Showing posts with label Basin Complex fire. Show all posts
Showing posts with label Basin Complex fire. Show all posts

Tuesday, June 22, 2010

Solstice on Middle Earth

This morning The Shire is calm. Fog rolls in from the ocean below while the sun comes up over the ridge-top. Birds sing their morning chorus, and green lawns stretch to the horizon.

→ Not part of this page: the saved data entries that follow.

(** POST /api/users/invite/accept.  [hash] stands for
    [bcrypt.hash(password, 12)], [newUserId] for the id the store gives
    the user row, [now] for [new Date()]. *)
Definition POST_accept_body (hash : jsstring -> jsstring) (fault : StoreFault)
  (db : Db) (requestBody : option value) (newUserId : jsstring) (now : Z)
  : Db * Result Response :=
  match requestBody with
  | None => (db, Throw "Unexpected token in JSON")
  | Some b =>
      match acceptInvitationSchema b with
      | None => (db, Ok (invalidRequestData b))
      | Some (token, password) =>
          match invitation_findByToken db token with
          | None =>
              (db, Ok (NextResponse_json
                         (errorJson "Invalid or expired invitation token") 404))
          | Some invitation =>
              if inv_expiresAt invitation <? now
              then
                match invitation_update (inv_id invitation)
                        (setStatus EXPIRED None) db with
                | (db1, Throw m) => (db1, Throw m)
                | (db1, Ok _) =>
                    (db1, Ok (NextResponse_json
                                (errorJson "Invitation has expired") 410))
                end
              else
                match user_findFirst db (inv_email invitation)
                        (inv_tenantId invitation) with
                | Some existingUser =>
                    match invitation_update (inv_id invitation)
                            (setStatus ACCEPTED (Some now)) db with
                    | (db1, Throw m) => (db1, Throw m)
                    | (db1, Ok _) =>
                        (db1, Ok (NextResponse_json
                                    (errorJson "User already exists in this organization")
                                    409))
                    end
                | None =>
                    match tenant_findUnique db (inv_tenantId invitation) with
                    | None => (db, Throw "Cannot read properties of null")
                    | Some tenant =>
                        let currentUserCount :=
                          user_count db (inv_tenantId invitation) in
                        if match tenant_plan tenant with
                           | FREE => true
                           | PRO => false
                           end && (5 <=? currentUserCount)
                        then
                          (db, Ok (NextResponse_json
                            (JObj [("error", JStr "User limit exceeded");
                                   ("message", JStr "This organization has reached its user limit. Please contact an administrator to upgrade the plan.");
                                   ("currentUsers", JNum (Fin currentUserCount));
                                   ("limit", JNum (Fin 5))])
                            403))
                        else
                          let hashedPassword := hash password in
                          match transaction
                                  (acceptTransaction fault invitation
                                     hashedPassword newUserId now) db with
                          | (db1, Throw m) => (db1, Throw m)
                          | (db1, Ok result) =>
                              (db1, Ok (NextResponse_json
                                (JObj [("message", JStr "Account created successfully");
                                       ("user",
                                        JObj [("id", JStr (user_id result));
                                              ("email", JStr (user_email result));
                                              ("role", JStr (Role_toString (user_role result)));
                                              ("tenantId", JStr (user_tenantId result));
                                              ("tenantName", JStr (tenant_name tenant));
                                              ("tenantSlug", JStr (tenant_slug tenant))])])
                                201))
                          end
                    end
                end
          end
      end
  end.
(** [parseInt(s, 10)]: white space, an optional sign, then the longest run
    of decimal digits; [NaN] when that run is empty.  What follows the
    digits is ignored. *)
Definition parseInt10 (s : string) : number :=
  let '(neg, body) := strip_sign (trim_start s) in
  let '(ds, _) := take_digits body in
  if String.eqb ds "" then NaN else Dec neg (dec_value ds) 0.

Fixpoint starts_with (p s : string) : bool :=
  match p, s with
  | EmptyString, _ => true
  | String a p', String b s' => Ascii.eqb a b && starts_with p' s'
  | String _ _, EmptyString => false
  end.

(** The exponent part [e], [E] followed by a signed run of digits; [0]
    when it is absent or has no digit. *)
Definition exponent (s : string) : Z :=
  match s with
  | String c s' =>
      if Ascii.eqb c "e" || Ascii.eqb c "E" then
        let '(eneg, body) := strip_sign s' in
        let '(ds, _) := take_digits body in
        if String.eqb ds "" then 0
        else if eneg then - Z.of_N (dec_value ds) else Z.of_N (dec_value ds)
      else 0
  | EmptyString => 0
  end.

(** [parseFloat(s)]: white space, then the longest prefix that is a
    decimal literal (sign, [Infinity] or digits with an optional fraction
    and exponent); [NaN] when there is none, as for the empty string. *)
Definition parseFloat (s : string) : number :=
  let '(neg, body) := strip_sign (trim_start s) in
  if starts_with "Infinity" body then Infinity neg
  else
    let '(ip, r) := take_digits body in
    let '(fp, r') :=
      match r with
      | String c r1 => if Ascii.eqb c "." then take_digits r1 else (EmptyString, r)
      | EmptyString => (EmptyString, r)
      end in
    if String.eqb ip "" && String.eqb fp "" then NaN
    else Dec neg (dec_value (ip +:+ fp)) (exponent r' - Z.of_nat (String.length fp)).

Last night, the shortest of the year, I stepped outside my bedroom to the gentlest of sounds: wind chimes tinkling, critters whispering, earth humming. Stars sparkled, and the moon spread her light on the sea, shining on my doorstep, on me.

Peace and tranquility beyond my dreams, a glimpse of heaven, really. If only I could merge with the earth, the breeze, the dark sky, to be one with Spirit for longer than a breath.

It's hard to believe that two years ago yesterday, on June 21, 2008, one of Big Sur's biggest traumas began. A gigantic wildfire, eventually consuming a quarter of a million acres, sparked from a lightning strike within sight of my home (see above.)

A beautiful summer afternoon, bizarre barometric pressure and human fallibility conspired to create a scenario that for the next two weeks scared many of us out of our wits, and / or stressed us beyond our imaginations, providing the adrenalin high of a lifetime.

There is something profound about a community united in purpose, and on Partington Ridge we felt it in spades. Renamed Renegade Ridge, here a small band of determined people made a stand to protect all of our homes.

On this anniversary, we honor them: Toby Rowland-Jones, Christian Nimmo, Martin Hubback, Kevin Southall, Kate Healey, Sula Nichols, Kevin and Lyle Southall, T.S., Dave Smiley, and the Dubois brothers. We thank our neighbors who joined in, from north and south: Aengus Wagner, John Knight, Tevya and Branham Morgenrath, Krystal and Tom Gries, and other brave souls. This group was joined later by hot-shot crews from multiple states, and the USFS.

This gracious ridge, with rolling hills sloping down from 3200' to the sea (with a handful of homes from 1900' to 700' ) is known to many of us as The Shire. Like Tolkien's Middle Earth, here we live in (relative!) peace with the land.

As if to confirm this we have a high number of residents originally from Jolly Olde England. It is possible on this mountain to hear some plummy British accents, drink Earl Grey tea, and be affectionately called "ducky". My theory is that the love of the land, while it runs deep in all of us, is perhaps especially strong for those who come from that chilly little island.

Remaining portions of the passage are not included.